We have developed an efficient catalytic method for synthesis of 1-phenyl-3(5-bromothiophen-2-yl)-5-(substituted phenyl)-2-pyrazolines by solid phase cyclization using a solvent-free environmentally greener catalyst fly ash: H2SO4 under microwave irradiation between aryl chalcones and hydrazine hydrate. This reaction protocol offers a simple, economical, environment friendly, non-hazardous, easier work-up procedure, and good yields. All synthesized pyrazoline derivatives showed moderate antimicrobial activities against bacterial and fungal strains.
绿色催化剂粉煤灰:硫酸是通过将粉煤灰与硫酸混合制备而成。在粉煤灰:硫酸存在的情况下,利用微波辐射对5-溴-2-噻吩基查尔酮和水合苯肼进行固相聚环反应,得到1-苯基-3(5-溴噻吩-2-基)-5-(取代苯基)-2-吡唑啉。这些吡唑啉通过其物理常数和光谱数据进行表征。对所有合成的吡唑啉的抗菌活性进行了研究。
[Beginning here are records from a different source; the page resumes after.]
Lemma reads_requirePointer p w : reads (requirePointer p) (λ _, w_pointer w = Some p) w.
Proof.
  unfold requirePointer. eapply reads_bind; [apply reads_ReadEnforcementPointer|]. intros o ->.
  eapply reads_mono; [apply reads_require|]. by intros _ ->%ptr_Equal_true.
Qed.

Lemma durable_evolved w w' : w_durable w = w_pointer w → evolved w w' → w_durable w' = w_pointer w'.
Proof. intros E [Hc _]. rewrite (calm_pointer _ _ Hc). destruct (calm_durable _ _ Hc); congruence. Qed.

(** ** Establishing a generation *)

Lemma reads_already_established hash w : reads (already_established range hash)
  (λ b, b = true → intact range (w_kernel w) ∧ fingerprint (w_kernel w) = Some hash) w.
Proof.
  unfold already_established. eapply reads_bind; [apply reads_try, reads_Integrity|].
  intros [e|[[] d]] Hi; [by apply reads_ret| |by apply reads_ret].
  eapply reads_bind; [apply reads_try, reads_Fingerprint|].
  intros [e|h] Hf; [by apply reads_ret|]. apply reads_ret. intros ->%String.eqb_eq. auto.
Qed.

Lemma Calm_establish m c g s w : installs (snap_Script s) = true →
  Calm (establishAndVerify range m c g s)
    (λ _ w', intact range (w_kernel w') ∧ fingerprint (w_kernel w') = Some (gen_ObservedHash g)) w.
Proof.
  intros Hi. unfold establishAndVerify.
  eapply Calm_bind; [apply Calm_reads, reads_audit|]. intros [] ? _ [-> _].
  eapply Calm_bind; [apply Calm_reads, reads_require|]. intros [] ? _ [-> _].
  eapply Calm_bind; [apply Calm_reads, reads_already_established|]. intros [] ? _ [-> He]; [by apply Calm_ret, He|].
  eapply Calm_bind; [by apply Calm_install|]. intros [] w1 _ _.
  eapply Calm_bind; [apply Calm_reads, reads_Integrity|]. intros r ? _ [-> Hr].
  eapply Calm_bind; [apply Calm_reads, reads_require|]. intros [] ? _ [-> Hok].
  eapply Calm_bind; [apply Calm_reads, reads_Fingerprint|]. intros h ? _ [-> Hh].
  eapply Calm_mono; [apply Calm_reads, reads_require|]. intros [] ? _ [-> ->%String.eqb_eq]. auto.
Qed.
End calm.

Section safety.
Context {K : Type} `{NftLaws K}.
Context (range : gset string → list string).
Abbreviation HM := (M (Host K)).
Implicit Types (w : World K) (m : Manager K) (c : Ctx).

(** ** What is kept since a starting world *)

Definition Safe w0 w : Prop :=
  Inv w ∧ committed_le (w_gens w0) (w_gens w) ∧
  (has_committed (w_gens w0) → present (w_kernel w0) → present (w_kernel w)).

Lemma Safe_refl w : Inv w → Safe w w.
Proof. intros HI. by split. Qed.

Lemma closed_Safe w0 : closed (Safe w0).
Proof.
  intros w w' (HI & Hle & Hp) Hc Hpr. split; [by eapply calm_Inv|]. split; [|auto].
  etransitivity; [done|]. by apply same_rows_committed, Hc.
Qed.

(** Without a committed generation any change of the kernel is admissible. *)
Lemma Safe_loose w0 w w' : Safe w0 w → lkp (w_gens w) = None → calm w w' → Safe w0 w'.
Proof.
  intros (HI & Hle & Hp) Hn Hc. split; [by eapply calm_Inv|]. split.
  - etransitivity; [done|]. by apply same_rows_committed, Hc.
  - intros Hcm. apply lkp_None in Hn. destruct Hn. by apply (has_committed_le (w_gens w0)).
Qed.

Lemma Safe_row w0 w id g g' a : Safe w0 w → w_gens w !! id = Some g → same_identity g g' →
  (committed g = true → committed g' = true) → Inv (set_row id g' a w) → Safe w0 (set_row id g' a w).
Proof.
  intros (HI & Hle & Hp) Hg SI Hc HI'. split; [done|]. split; [|done].
  etransitivity; [done|]. by apply set_row_le with g.
Qed.

Lemma has_status_true l g : has_status l g = true ↔ gen_Status g ∈ l.
Proof. unfold has_status. apply bool_decide_eq_true. Qed.

Lemma wsafe_update_row (I : World K → Prop) ev p f a id (Q : unit → World K → Prop) w : I w →
  (∀ g, w_gens w !! id = Some g → p g = true →
     I (set_row id (f g) (a (w_audit w)) w) ∧ Q tt (set_row id (f g) (a (w_audit w)) w)) →
  wsafe I (sys_write ev (update_row p f a id)) Q w.
Proof.
  intros HI Hf. apply wsafe_sys_write; [done|]. intros [] w'. unfold update_row.
  destruct (w_gens w !! id) as [g|] eqn:Hg; [|done]. destruct (p g) eqn:Hp; [|done].
  intros [= <-]. by apply Hf.
Qed.

Lemma wsafe_rethrow {A} (I : World K → Prop) (p : HM A) h Q w :
  I w → wsafe I p Q w → wsafe I (catch p (λ e, throw (h e))) Q w.
Proof. intros HI Hp. apply wsafe_catch with (J := I); [done|done|]. intros e w' HI'. by apply wsafe_throw. Qed.

Lemma wsafe_syncDatabase (I : World K → Prop) (Q : unit → World K → Prop) w :
  I w → Q tt w → wsafe I syncDatabase Q w.
Proof. intros HI HQ. eapply wsafe_mono; [by apply reads_syncDatabase|]. by intros [] w' _ [-> _]. Qed.

(** Running a read, a calm computation. *)
Lemma wsafe_reads {A B} (I : World K → Prop) (p : HM A) (k : A → HM B) Q P w : I w → reads p Q w →
  (∀ a, Q a → wsafe I (k a) P w) → wsafe I (bind p k) P w.
Proof. intros HI Hp Hk. apply wsafe_bind. eapply wsafe_mono; [by apply Hp|]. intros a w' _ [-> Hq]. by apply Hk. Qed.

Lemma wsafe_calm {A B} (I : World K → Prop) (p : HM A) (k : A → HM B) Q P w : closed I → I w → Calm p Q w →
  (∀ a w', I w' → evolved w w' → Q a w' → wsafe I (k a) P w') → wsafe I (bind p k) P w.
Proof.
  intros HC HI Hp Hk. apply wsafe_bind. eapply wsafe_mono; [by apply Hp|].
  intros a w' HI' (? & ? & Hq). by apply Hk.
Qed.

(** ** The candidate through calm changes *)

Definition candidate (id : N) w (g : Generation) : Prop := w_gens w !! id = Some g ∧ flying g = true.

Lemma candidate_evolved w w' id g : candidate id w g → evolved w w' →
  ∃ g', candidate id w' g' ∧ with_hash "" g' = with_hash "" g.
Proof.
  intros [Hg Hf] [Hc _]. destruct (same_rows_lookup _ _ _ _ (calm_gens _ _ Hc) Hg) as (g' & Hg' & E).
  exists g'. split; [|done]. split; [done|]. apply with_hash_eq in E as (_ & E & _). unfold flying in *. by rewrite E.
Qed.

Lemma unpublished_evolved w w' : Inv w → w_pointer w = lkp (w_gens w) → evolved w w' → w_pointer w' = lkp (w_gens w').
Proof.
  intros HI Hp [Hc _]. rewrite (calm_pointer _ _ Hc), Hp. symmetry.
  apply same_rows_lkp; [by apply Inv_keyed|apply Hc].
Qed.

(** ** The store's transitions *)

Definition rolled_back (id : N) w w' : Prop := ∃ g a, candidate id w g ∧ w' = set_row id (unprepared RolledBack g) a w.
扫描电子显微镜(SEM)分析显示了粉煤灰与催化剂粉煤灰:硫酸之间的形态变化。放大倍数为1和50μm的SEM照片显示粉煤灰颗粒被硫酸腐蚀(用箭头标记),这可能是由于硫酸使粉煤灰溶解所致。在微波加热条件下,使用该催化剂时,1-苯基-3(5-溴噻吩-2-基)-5-(取代苯基)-2-吡唑啉的产率超过75%。所有吡唑啉对抗菌菌株均表现出中等活性。
我们开发了一种高效的催化方法,即在微波辐射下,使用无溶剂且环境更绿色的催化剂粉煤灰:硫酸,通过固相聚环反应由芳基查尔酮和水合肼合成1-苯基-3(5-溴噻吩-2-基)-5-(取代苯基)-2-吡唑啉。该反应方案提供了一种简单、经济、环境友好、无危险、后处理程序简便且产率高的方法。所有合成的吡唑啉衍生物对细菌和真菌菌株均表现出中等抗菌活性。